基于时空认知膨胀卷积网络与多源影响因素的PM2.5细粒度预测模型

    PM2.5 Fine-grained Air Quality Prediction Model Based on Spatial-Temporal Cognitive Dilated Convolution Network and Multi-source Influencing Factors

    • 摘要: 为实现精确化、细粒度的PM2.5浓度预测,提出了基于时空认知膨胀卷积网络(spatial-temporal cognitive dilated convolution network,ST-C-DCN)的PM2.5浓度预测模型ST-C-DCN。该模型将时空因素、气象因素运用于PM2.5浓度预测,基于因果卷积网络提取时空特征,并采用时空注意力机制优化了时空特征的提取。
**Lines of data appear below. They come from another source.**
(** * FSL recognition server: streaming sessions, room coordination,
      classifier adapter and feature extraction.

    A shallow embedding of [socketio_events.py], [simple_fsl_trainer.py],
    [improved_fsl_feature_extractor.py] and the route of [room.py].  Python
    dictionaries that are used as registries (keyed by user id or room code)
    are finite maps; dictionaries whose iteration order is observable are
    insertion-ordered association lists; numbers are exact rationals. *)

From Stdlib Require Import QArith Qcanon.
From stdpp Require Import gmap strings list fin_maps pretty.

Open Scope nat_scope.
Set Warnings "-clear-no-such-hyp".

(* ===================================================================== *)
(** * Part I. Definitions                                                 *)
(* ===================================================================== *)

(* --------------------------------------------------------------------- *)
(** ** 1. Streaming session ([handle_process_fsl_frame])                   *)
(* --------------------------------------------------------------------- *)

Definition user_id := nat.

Section Streaming.

(** One entry of a user's motion buffer (the dictionary built by
    [extract_fsl_landmarks_from_frame]) and the dictionary returned by
    the predictor.  The handler only stores, counts and forwards them; the
    predictor pads the lists inside the frame dictionaries it is given (see
    [padded_frame] below), which changes neither the number nor the order
    of the buffered frames. *)
Context {frame result : Type}.

(** The three dictionaries kept as attributes of the handler function.
    An attribute that was never created behaves as the empty map. *)
Record fsl_store := mk_store {
  user_buffers : gmap user_id (list frame);
  frame_counters : gmap user_id nat;
  no_hands_streak : gmap user_id nat
}.

Definition empty_store : fsl_store := mk_store ∅ ∅ ∅.

(** What the server emits to the requesting client. *)
Inductive emitted :=
| EmitError (message : string)
| EmitModelNotLoaded
| EmitCollecting (buffer_size : nat)
| EmitPrediction (r : result) (buffer_size : nat)
| EmitPredictionError
| EmitNoHands.

(** Observable actions of one handler run: a call of
    [current_app.fsl_predictor.predict] with its argument, or an emit. *)
Inductive action :=
| Invoke (sequence_frames : list frame)
| Emit (e : emitted).

(** The image payload after decoding and landmark detection:
    decoding may raise, detection yields a frame or [None]. *)
Inductive payload :=
| BadImage
| Landmarks (landmarks_data : option frame).

(** [predict] raising inside the inner [try] is [None]. *)
Definition predictor := list frame -> option result.

(** [buf.append(x); if len(buf) > 30: buf.pop(0)] *)
Definition push_frame (buf : list frame) (x : frame) : list frame :=
  let buf1 := buf ++ [x] in
  if 30 <? length buf1 then tail buf1 else buf1.

(** The branch taken when landmarks were detected. *)
Definition on_hands (st : fsl_store) (u : user_id) (predict : predictor)
    (x : frame) : fsl_store * list action :=
  (* initialise buffer and counter for a new user *)
  let '(bufs, cnts) :=
    match user_buffers st !! u with
    | None => (<[u := []]> (user_buffers st), <[u := 0]> (frame_counters st))
    | Some _ => (user_buffers st, frame_counters st)
    end in
  let streak := <[u := 0]> (no_hands_streak st) in
  let buf := push_frame (default [] (bufs !! u)) x in
  let bufs := <[u := buf]> bufs in
  let buffer_size := length buf in
  match cnts !! u with
  | None =>
      (* frame_counters[user_id] += 1 raises KeyError: outer handler *)
      (mk_store bufs cnts streak, [Emit (EmitError "Frame processing failed")])
  | Some c =>
      let frame_count := c + 1 in
      let st' := mk_store bufs (<[u := frame_count]> cnts) streak in
      if buffer_size <? 15 then
        (st', if buffer_size mod 3 =? 0
              then [Emit (EmitCollecting buffer_size)] else [])
      else if negb (frame_count mod 3 =? 0) then (st', [])
      else
        (st', [Invoke buf;
               Emit (match predict buf with
                     | Some r => EmitPrediction r buffer_size
                     | None => EmitPredictionError
                     end)])
  end.

(** The branch taken when no hand was detected. *)
Definition on_no_hands (st : fsl_store) (u : user_id)
    : fsl_store * list action :=
  let s := default 0 (no_hands_streak st !! u) + 1 in
  let st1 := mk_store (user_buffers st) (frame_counters st)
                      (<[u := s]> (no_hands_streak st)) in
  let st2 :=
    if 5 <=? s then
      let '(bufs, cnts) :=
        match user_buffers st1 !! u with
        | Some _ => (<[u := []]> (user_buffers st1),
                     <[u := 0]> (frame_counters st1))
        | None => (user_buffers st1, frame_counters st1)
        end in
      mk_store bufs cnts (<[u := 0]> (no_hands_streak st1))
    else st1 in
  let s' := default 0 (no_hands_streak st2 !! u) in
  (st2, if s' mod 10 =? 1 then [Emit EmitNoHands] else []).

(** [handle_process_fsl_frame]: [uid] is [session.get('user_id')],
    [fsl_predictor] is [None] when the application has no predictor. *)
Definition handle_process_fsl_frame (st : fsl_store) (uid : option user_id)
    (fsl_predictor : option predictor) (data : payload)
    : fsl_store * list action :=
  match uid with
  | None => (st, [Emit (EmitError "Not authenticated")])
  | Some u =>
      match fsl_predictor with
      | None => (st, [Emit EmitModelNotLoaded])
      | Some predict =>
          match data with
          | BadImage => (st, [Emit (EmitError "Frame processing failed")])
          | Landmarks (Some x) => on_hands st u predict x
          | Landmarks None => on_no_hands st u
          end
      end
  end.

(** [handle_leave_fsl_learning]: the buffer and the counter are deleted;
    the handler looks for an attribute [no_hands_counter], which is never
    created, so the streak entry stays. *)
Definition handle_leave_fsl_learning (st : fsl_store) (uid : option user_id)
    : fsl_store :=
  match uid with
  | None => st
  | Some u => mk_store (delete u (user_buffers st))
                       (delete u (frame_counters st))
                       (no_hands_streak st)
  end.

(** The part of [handle_disconnect] that touches the store: only the
    buffer is deleted, the counter and the streak stay. *)
Definition handle_disconnect (st : fsl_store) (uid : option user_id)
    : fsl_store :=
  match uid with
  | None => st
  | Some u => mk_store (delete u (user_buffers st)) (frame_counters st)
                       (no_hands_streak st)
  end.

(** Running the handler over a stream of payloads of one user. *)
Fixpoint run_frames (st : fsl_store) (u : user_id) (predict : predictor)
    (ps : list payload) : fsl_store * list action :=
  match ps with
  | [] => (st, [])
  | p :: ps' =>
      let '(st1, a1) := handle_process_fsl_frame st (Some u) (Some predict) p in
      let '(st2, a2) := run_frames st1 u predict ps' in
      (st2, a1 ++ a2)
  end.

Definition is_no_hands_notice (a : action) : bool :=
  match a with Emit EmitNoHands => true | _ => false end.

Definition is_invoke (a : action) : bool :=
  match a with Invoke _ => true | _ => false end.

(** The number of frames appended since the session of [u] was created or
    last reset: the counter of an existing buffer (a new buffer starts a new
    count, whatever a previous session left in [frame_counters]). *)
Definition appended_frames (st : fsl_store) (u : user_id) : nat :=
  match user_buffers st !! u with
  | None => 0
  | Some _ => default 0 (frame_counters st !! u)
  end.

(** The session of [u] is in step: an existing buffer has a counter and
    holds the last [min counter 30] appended frames. *)
Definition session_ok (st : fsl_store) (u : user_id) : Prop :=
  match user_buffers st !! u, frame_counters st !! u with
  | None, _ => True
  | Some buf, Some c => length buf = c `min` 30
  | Some _, None => False
  end.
基于海口市空气污染数据的实验测试表明:对于单个监测站,基线模型相比,ST-C-DCN的均方根误差(root mean square error,RMSE)平均下降24.7%,平均绝对误差(mean absolute error,MAE)平均下降9.93%,拟合优度(R-squared,R2)平均上升3.35%。对于全部监测站点的预测,ST-C-DCN在win-tie-loss(包括MSE、RMSE、MAE、R2)实验中,均获得了最多的获胜次数,分别为68,68、63和64。通过不同数据抽样条件下的Friedman检验,证明了ST-C-DCN对比基准有显著的性能提升。ST-C-DCN为细粒度PM2.5预测提供了一个具有潜力的方向。

       

      Abstract: To achieve accurate and fine-grained PM2.5 concentration prediction, this paper proposed a PM2.5 concentration prediction model based on spatial-temporal cognitive dilated convolution network (ST-C-DCN). The model applied spatial-temporal factors and meteorological factors to PM2.5 concentration prediction, extracted spatial-temporal features based on causal convolution network, and optimized the extraction of spatial-temporal features by using spatial-temporal attention mechanism. Experimental results based on Haikou air pollution data show that for a single monitoring station, compared with the baseline model, the RMSE of ST-C-DCN decreases by 24.7% on average, the MAE decreases by 9.93% on average, and the R2 increases by 3.35% on average. ST-C-DCN outperforms other models in terms of prediction accuracy for all monitoring stations, achieving the highest scores in win-tie-loss experiments (including MSE, RMSE, MAE, and R2), with values of 68, 63, and 64, respectively. The Friedman test conducted under different data sampling conditions confirms that ST-C-DCN exhibits significant performance improvement compared to the baseline model. In conclusion, ST-C-DCN provides a potential direction for fine-grained PM2.5 prediction.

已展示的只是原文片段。